## Task data
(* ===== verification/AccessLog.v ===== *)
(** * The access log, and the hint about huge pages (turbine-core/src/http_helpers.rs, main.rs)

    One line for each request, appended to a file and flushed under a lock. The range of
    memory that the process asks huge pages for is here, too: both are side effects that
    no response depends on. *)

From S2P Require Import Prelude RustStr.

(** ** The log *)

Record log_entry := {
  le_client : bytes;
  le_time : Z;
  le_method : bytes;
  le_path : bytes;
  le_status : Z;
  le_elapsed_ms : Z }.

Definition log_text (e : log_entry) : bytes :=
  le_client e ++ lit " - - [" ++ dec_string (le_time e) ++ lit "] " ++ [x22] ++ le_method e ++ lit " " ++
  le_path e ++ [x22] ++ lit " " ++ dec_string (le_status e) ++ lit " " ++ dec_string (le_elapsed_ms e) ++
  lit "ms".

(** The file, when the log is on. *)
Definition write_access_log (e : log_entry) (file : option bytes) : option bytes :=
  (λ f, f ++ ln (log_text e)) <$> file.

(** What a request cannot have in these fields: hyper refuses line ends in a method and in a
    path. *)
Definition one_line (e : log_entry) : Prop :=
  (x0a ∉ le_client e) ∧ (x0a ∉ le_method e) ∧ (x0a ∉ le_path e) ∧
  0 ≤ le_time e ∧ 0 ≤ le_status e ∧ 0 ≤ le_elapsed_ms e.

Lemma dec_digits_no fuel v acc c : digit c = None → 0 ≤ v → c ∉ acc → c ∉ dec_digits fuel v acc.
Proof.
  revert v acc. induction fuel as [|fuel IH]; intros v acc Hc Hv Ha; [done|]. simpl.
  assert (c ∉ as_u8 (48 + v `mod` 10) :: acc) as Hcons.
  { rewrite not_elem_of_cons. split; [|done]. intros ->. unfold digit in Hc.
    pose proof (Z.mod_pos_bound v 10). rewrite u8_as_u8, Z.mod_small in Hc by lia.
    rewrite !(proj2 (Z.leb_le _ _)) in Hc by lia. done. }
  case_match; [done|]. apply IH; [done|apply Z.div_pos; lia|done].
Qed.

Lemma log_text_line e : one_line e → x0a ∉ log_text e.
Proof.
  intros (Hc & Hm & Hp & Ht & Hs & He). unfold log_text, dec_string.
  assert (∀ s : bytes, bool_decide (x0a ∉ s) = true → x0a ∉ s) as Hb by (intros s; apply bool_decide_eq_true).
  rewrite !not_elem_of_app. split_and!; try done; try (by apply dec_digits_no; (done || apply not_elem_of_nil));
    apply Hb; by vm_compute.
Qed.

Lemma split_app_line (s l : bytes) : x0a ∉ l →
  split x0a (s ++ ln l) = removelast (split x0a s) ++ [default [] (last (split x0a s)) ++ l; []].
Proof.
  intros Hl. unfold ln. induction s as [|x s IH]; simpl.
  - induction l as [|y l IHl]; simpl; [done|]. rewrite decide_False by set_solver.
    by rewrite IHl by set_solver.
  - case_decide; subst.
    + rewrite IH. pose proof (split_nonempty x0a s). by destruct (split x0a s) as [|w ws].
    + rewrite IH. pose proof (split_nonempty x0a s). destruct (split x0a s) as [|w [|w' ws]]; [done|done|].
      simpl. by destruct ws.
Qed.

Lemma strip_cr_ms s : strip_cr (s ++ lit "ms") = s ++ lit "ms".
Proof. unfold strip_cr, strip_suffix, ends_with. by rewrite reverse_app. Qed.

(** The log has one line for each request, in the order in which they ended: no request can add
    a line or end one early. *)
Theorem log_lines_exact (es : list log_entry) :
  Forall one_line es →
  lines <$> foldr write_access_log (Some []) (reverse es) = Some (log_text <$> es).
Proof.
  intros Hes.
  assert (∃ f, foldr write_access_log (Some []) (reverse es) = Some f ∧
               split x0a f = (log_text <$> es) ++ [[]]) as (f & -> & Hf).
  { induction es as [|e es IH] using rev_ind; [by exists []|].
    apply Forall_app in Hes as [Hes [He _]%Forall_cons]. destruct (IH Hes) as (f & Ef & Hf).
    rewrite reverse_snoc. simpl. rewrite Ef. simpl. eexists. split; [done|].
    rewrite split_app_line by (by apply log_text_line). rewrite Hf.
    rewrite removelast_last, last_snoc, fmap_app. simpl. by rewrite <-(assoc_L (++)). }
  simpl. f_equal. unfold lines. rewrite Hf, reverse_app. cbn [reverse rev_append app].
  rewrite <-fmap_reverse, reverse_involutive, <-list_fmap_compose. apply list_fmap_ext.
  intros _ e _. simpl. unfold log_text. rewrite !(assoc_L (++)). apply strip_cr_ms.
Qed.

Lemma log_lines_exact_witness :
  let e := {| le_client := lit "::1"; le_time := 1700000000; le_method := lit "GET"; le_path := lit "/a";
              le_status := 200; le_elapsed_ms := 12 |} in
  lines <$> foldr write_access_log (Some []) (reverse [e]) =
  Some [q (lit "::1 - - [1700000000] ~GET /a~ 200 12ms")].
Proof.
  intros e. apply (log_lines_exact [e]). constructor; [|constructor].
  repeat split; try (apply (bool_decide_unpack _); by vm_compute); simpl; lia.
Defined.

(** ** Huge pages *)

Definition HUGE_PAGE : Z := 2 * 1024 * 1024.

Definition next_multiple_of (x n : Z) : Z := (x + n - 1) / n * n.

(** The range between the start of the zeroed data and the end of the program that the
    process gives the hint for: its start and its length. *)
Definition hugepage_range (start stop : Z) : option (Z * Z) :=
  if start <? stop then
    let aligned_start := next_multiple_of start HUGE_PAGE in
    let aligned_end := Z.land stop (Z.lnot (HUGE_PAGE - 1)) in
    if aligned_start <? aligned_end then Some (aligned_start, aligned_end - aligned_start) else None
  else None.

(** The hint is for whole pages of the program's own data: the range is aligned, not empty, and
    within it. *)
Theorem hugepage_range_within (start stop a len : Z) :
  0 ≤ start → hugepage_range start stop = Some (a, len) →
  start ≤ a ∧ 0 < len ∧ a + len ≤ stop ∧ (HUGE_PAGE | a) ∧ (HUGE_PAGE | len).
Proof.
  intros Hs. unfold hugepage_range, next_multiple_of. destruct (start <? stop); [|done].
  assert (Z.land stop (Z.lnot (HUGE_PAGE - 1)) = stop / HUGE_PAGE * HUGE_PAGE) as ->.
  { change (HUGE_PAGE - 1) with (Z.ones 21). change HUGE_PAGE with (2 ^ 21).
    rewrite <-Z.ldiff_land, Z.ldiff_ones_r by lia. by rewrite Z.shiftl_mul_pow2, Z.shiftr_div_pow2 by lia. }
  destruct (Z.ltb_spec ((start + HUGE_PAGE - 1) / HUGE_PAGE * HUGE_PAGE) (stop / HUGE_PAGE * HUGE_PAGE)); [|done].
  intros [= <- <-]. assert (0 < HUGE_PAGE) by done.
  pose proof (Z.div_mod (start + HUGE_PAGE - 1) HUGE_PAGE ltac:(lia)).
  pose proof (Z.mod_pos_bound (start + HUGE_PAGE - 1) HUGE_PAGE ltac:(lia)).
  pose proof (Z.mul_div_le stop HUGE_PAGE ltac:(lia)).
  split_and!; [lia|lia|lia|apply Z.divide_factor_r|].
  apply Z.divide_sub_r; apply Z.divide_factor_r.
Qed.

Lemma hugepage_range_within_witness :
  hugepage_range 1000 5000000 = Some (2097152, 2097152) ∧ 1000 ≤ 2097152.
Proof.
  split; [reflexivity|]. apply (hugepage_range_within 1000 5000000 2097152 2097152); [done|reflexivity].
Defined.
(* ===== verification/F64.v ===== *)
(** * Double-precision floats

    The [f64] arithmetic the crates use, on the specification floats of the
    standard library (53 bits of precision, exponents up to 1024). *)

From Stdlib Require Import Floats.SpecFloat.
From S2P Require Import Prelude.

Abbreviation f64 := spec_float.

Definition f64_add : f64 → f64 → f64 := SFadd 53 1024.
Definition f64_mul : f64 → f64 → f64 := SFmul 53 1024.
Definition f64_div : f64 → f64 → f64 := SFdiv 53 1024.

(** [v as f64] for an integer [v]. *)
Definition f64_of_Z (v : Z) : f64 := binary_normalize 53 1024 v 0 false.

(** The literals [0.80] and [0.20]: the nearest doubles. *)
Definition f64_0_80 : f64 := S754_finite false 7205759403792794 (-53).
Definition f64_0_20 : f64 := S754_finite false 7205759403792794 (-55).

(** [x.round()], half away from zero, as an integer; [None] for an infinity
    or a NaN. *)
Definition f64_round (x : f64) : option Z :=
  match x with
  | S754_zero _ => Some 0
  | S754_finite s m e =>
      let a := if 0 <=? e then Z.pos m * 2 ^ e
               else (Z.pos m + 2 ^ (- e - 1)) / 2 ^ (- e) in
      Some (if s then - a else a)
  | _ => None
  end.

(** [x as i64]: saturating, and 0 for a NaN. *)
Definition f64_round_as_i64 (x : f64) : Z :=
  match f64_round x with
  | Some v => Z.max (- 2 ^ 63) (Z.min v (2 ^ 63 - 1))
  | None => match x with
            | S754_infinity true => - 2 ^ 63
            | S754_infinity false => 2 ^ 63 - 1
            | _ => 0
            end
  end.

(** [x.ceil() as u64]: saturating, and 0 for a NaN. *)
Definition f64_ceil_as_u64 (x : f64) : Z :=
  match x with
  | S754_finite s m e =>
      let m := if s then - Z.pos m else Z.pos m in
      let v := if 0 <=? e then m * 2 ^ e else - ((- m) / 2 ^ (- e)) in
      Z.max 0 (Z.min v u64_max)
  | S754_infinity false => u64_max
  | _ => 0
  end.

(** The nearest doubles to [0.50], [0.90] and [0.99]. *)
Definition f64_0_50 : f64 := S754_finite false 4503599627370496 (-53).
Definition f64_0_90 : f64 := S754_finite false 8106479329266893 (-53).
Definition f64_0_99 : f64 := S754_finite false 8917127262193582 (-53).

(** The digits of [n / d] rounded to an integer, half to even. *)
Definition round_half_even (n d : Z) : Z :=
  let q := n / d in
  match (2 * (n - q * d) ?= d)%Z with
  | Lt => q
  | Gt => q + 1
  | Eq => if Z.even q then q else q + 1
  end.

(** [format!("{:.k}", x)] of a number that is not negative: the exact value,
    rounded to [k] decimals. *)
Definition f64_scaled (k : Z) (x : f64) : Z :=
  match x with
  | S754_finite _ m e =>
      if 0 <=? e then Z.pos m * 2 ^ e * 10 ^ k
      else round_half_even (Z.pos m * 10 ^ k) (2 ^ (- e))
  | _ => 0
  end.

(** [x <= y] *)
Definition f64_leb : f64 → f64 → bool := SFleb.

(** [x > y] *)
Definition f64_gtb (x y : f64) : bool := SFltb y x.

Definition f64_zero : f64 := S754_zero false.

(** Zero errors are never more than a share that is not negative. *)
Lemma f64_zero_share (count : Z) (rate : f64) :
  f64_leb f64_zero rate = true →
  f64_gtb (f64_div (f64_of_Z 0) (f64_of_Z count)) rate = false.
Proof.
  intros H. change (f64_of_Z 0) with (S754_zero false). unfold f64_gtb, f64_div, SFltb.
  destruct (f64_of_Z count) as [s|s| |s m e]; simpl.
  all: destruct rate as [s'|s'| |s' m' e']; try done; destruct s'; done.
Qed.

## What is being asked
Everything from the line containing "let a := if" through the line containing "let q := n / d in" in the material above should be retyped exactly, both ends included, and nothing more.

## Result of the task
      let a := if 0 <=? e then Z.pos m * 2 ^ e
               else (Z.pos m + 2 ^ (- e - 1)) / 2 ^ (- e) in
      Some (if s then - a else a)
  | _ => None
  end.

(** [x as i64]: saturating, and 0 for a NaN. *)
Definition f64_round_as_i64 (x : f64) : Z :=
  match f64_round x with
  | Some v => Z.max (- 2 ^ 63) (Z.min v (2 ^ 63 - 1))
  | None => match x with
            | S754_infinity true => - 2 ^ 63
            | S754_infinity false => 2 ^ 63 - 1
            | _ => 0
            end
  end.

(** [x.ceil() as u64]: saturating, and 0 for a NaN. *)
Definition f64_ceil_as_u64 (x : f64) : Z :=
  match x with
  | S754_finite s m e =>
      let m := if s then - Z.pos m else Z.pos m in
      let v := if 0 <=? e then m * 2 ^ e else - ((- m) / 2 ^ (- e)) in
      Z.max 0 (Z.min v u64_max)
  | S754_infinity false => u64_max
  | _ => 0
  end.

(** The nearest doubles to [0.50], [0.90] and [0.99]. *)
Definition f64_0_50 : f64 := S754_finite false 4503599627370496 (-53).
Definition f64_0_90 : f64 := S754_finite false 8106479329266893 (-53).
Definition f64_0_99 : f64 := S754_finite false 8917127262193582 (-53).

(** The digits of [n / d] rounded to an integer, half to even. *)
Definition round_half_even (n d : Z) : Z :=
  let q := n / d in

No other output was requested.